Items from a dataset
━━━━
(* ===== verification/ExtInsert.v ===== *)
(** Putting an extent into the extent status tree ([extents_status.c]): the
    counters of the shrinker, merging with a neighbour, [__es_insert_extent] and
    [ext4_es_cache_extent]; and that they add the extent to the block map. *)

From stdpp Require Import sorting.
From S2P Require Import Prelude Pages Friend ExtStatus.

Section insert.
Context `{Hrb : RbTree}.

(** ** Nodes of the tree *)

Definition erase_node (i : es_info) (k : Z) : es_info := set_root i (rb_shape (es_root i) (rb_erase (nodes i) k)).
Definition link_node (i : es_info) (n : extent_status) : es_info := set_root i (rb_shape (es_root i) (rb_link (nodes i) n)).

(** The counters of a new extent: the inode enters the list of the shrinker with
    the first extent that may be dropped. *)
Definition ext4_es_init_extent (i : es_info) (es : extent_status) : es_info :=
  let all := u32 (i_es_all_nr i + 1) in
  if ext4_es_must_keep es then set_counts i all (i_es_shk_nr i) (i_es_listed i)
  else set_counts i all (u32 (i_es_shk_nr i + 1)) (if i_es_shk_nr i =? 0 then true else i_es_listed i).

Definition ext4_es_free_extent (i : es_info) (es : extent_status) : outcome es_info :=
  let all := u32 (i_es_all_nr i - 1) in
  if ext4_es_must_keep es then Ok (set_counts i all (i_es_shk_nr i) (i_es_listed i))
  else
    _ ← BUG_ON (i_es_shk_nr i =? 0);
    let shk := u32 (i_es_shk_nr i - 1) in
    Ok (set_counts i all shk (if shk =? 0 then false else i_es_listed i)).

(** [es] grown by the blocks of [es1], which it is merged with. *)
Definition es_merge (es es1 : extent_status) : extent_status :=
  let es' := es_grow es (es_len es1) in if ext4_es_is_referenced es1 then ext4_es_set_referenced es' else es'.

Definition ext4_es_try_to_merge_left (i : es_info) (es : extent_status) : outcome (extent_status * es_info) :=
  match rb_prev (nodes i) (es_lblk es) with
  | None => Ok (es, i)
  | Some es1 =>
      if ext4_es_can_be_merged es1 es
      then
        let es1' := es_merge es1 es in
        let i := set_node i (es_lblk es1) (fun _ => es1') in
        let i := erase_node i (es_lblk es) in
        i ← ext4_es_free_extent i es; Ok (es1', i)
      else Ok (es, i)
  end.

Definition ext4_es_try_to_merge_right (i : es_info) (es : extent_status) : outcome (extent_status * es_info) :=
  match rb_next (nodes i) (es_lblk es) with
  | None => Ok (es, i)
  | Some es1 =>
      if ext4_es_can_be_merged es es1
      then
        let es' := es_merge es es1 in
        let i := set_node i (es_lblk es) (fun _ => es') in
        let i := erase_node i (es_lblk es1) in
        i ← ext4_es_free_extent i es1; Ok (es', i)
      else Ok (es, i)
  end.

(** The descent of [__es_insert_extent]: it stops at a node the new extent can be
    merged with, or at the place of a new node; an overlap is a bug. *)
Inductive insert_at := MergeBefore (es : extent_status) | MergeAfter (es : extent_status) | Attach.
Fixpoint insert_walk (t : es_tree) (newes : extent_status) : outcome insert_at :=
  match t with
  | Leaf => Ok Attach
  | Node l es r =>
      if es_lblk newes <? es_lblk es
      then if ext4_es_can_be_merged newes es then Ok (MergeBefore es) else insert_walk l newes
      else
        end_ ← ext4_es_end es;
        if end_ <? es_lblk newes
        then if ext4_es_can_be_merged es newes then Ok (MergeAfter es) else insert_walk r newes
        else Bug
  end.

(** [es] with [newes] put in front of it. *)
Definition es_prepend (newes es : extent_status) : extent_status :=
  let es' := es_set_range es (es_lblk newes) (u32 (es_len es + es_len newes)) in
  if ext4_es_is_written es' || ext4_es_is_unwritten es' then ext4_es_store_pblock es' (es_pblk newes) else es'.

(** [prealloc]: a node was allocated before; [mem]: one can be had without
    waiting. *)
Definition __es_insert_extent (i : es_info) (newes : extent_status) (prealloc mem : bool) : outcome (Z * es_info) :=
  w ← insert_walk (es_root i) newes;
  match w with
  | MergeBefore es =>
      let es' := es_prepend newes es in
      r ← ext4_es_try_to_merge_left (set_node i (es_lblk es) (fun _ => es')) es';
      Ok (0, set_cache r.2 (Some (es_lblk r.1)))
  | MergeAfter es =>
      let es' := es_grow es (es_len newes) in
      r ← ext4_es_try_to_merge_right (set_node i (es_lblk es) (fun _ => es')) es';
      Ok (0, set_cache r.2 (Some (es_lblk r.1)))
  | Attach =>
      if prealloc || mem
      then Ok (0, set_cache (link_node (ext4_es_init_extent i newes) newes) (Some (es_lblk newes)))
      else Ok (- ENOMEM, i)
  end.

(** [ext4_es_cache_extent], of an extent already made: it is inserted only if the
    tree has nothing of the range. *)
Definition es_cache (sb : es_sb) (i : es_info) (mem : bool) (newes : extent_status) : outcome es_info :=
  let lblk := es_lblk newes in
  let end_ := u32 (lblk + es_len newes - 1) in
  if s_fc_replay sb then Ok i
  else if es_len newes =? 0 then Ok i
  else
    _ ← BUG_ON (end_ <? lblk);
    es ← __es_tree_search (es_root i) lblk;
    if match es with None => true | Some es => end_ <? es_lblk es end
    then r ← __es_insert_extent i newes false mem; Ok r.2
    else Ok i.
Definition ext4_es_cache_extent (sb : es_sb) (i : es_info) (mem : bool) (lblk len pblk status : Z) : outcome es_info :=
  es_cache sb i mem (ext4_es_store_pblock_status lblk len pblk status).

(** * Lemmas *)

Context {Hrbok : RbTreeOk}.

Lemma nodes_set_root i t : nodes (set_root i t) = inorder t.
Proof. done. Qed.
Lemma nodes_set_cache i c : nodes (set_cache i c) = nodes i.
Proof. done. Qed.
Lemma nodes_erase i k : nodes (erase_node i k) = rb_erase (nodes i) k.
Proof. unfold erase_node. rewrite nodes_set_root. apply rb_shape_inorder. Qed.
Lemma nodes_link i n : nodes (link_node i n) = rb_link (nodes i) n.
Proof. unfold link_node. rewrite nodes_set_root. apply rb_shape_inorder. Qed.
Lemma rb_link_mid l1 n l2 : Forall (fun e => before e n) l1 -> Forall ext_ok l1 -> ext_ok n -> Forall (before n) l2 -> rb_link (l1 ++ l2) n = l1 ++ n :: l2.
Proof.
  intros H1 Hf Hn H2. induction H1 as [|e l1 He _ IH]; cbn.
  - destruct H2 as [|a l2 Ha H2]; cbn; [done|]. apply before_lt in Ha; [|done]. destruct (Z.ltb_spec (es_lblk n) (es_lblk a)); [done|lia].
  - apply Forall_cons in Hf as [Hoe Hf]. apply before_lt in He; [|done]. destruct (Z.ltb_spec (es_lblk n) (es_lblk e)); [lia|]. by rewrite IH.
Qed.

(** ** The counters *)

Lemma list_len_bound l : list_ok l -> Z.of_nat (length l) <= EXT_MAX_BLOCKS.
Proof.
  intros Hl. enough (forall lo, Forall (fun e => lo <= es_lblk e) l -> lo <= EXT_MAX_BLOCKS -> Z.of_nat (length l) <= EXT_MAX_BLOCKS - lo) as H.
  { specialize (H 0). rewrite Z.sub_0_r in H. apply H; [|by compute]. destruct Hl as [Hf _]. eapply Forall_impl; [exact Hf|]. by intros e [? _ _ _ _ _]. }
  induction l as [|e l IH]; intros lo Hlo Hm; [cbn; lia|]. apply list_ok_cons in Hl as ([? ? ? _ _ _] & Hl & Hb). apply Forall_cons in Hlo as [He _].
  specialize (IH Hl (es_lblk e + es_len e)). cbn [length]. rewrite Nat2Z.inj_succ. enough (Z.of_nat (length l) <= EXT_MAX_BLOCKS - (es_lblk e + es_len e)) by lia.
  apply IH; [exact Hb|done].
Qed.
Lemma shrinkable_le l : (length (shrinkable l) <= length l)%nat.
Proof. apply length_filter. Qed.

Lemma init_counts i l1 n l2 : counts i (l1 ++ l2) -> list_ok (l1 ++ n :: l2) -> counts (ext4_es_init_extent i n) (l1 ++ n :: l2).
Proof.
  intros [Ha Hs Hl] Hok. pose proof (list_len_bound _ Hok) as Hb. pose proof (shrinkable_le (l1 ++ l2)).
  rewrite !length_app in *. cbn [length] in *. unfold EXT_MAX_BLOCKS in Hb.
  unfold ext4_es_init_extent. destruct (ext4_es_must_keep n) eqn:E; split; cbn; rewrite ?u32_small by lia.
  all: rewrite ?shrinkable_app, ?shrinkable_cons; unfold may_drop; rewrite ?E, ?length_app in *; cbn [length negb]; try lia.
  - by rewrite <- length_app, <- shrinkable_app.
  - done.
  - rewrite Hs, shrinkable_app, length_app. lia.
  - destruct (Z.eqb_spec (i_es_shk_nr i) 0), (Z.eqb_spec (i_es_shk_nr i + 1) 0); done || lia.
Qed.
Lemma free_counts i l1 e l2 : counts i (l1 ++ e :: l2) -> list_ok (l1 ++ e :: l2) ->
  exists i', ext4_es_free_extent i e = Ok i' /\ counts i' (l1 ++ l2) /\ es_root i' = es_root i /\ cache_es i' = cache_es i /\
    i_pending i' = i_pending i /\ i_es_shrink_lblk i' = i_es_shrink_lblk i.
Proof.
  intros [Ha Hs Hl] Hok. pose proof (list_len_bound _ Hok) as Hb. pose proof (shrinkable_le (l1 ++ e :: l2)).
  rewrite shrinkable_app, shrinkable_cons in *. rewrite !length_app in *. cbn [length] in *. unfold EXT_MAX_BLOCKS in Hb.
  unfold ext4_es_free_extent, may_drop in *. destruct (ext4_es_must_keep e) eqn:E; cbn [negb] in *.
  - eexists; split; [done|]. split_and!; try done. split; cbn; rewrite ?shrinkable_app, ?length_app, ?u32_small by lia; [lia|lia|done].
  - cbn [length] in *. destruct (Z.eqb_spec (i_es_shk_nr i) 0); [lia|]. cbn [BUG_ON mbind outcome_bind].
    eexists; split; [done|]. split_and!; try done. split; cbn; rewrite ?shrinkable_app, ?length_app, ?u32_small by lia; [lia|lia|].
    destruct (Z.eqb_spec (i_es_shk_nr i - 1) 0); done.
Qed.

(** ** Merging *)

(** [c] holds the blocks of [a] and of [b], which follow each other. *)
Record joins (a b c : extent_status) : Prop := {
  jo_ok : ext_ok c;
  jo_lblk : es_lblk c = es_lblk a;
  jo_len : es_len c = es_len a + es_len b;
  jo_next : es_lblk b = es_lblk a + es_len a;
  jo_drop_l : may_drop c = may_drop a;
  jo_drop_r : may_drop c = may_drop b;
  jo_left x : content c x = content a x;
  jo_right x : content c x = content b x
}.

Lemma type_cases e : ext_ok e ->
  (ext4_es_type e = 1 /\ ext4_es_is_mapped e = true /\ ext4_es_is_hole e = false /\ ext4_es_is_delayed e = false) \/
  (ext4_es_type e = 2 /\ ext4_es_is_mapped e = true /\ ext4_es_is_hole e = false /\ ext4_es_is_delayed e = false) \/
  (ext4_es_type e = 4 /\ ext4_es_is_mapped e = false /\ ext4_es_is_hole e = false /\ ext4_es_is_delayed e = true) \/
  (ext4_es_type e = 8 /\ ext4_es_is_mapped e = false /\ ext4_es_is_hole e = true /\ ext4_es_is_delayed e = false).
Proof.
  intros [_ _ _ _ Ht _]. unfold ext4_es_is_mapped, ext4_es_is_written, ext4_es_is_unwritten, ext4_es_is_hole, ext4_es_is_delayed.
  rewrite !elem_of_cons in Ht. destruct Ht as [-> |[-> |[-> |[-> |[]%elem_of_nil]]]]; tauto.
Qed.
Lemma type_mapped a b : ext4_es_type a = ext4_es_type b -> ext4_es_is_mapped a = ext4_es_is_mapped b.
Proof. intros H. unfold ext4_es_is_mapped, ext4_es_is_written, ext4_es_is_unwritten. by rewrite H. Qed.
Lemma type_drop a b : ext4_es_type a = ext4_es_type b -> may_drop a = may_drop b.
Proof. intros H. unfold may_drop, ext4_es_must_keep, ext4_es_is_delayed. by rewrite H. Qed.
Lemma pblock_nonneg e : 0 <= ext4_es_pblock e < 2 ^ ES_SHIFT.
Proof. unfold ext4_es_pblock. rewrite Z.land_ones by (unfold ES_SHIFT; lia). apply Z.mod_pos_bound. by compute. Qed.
━━━━
Word for word, restate the lines of the data above that fall between the line holding "let es' := es_grow es (es_len newes) in" and the line holding "if prealloc || mem", inclusive, and no other lines.

■ **Answer to this task**
      let es' := es_grow es (es_len newes) in
      r ← ext4_es_try_to_merge_right (set_node i (es_lblk es) (fun _ => es')) es';
      Ok (0, set_cache r.2 (Some (es_lblk r.1)))
  | Attach =>
      if prealloc || mem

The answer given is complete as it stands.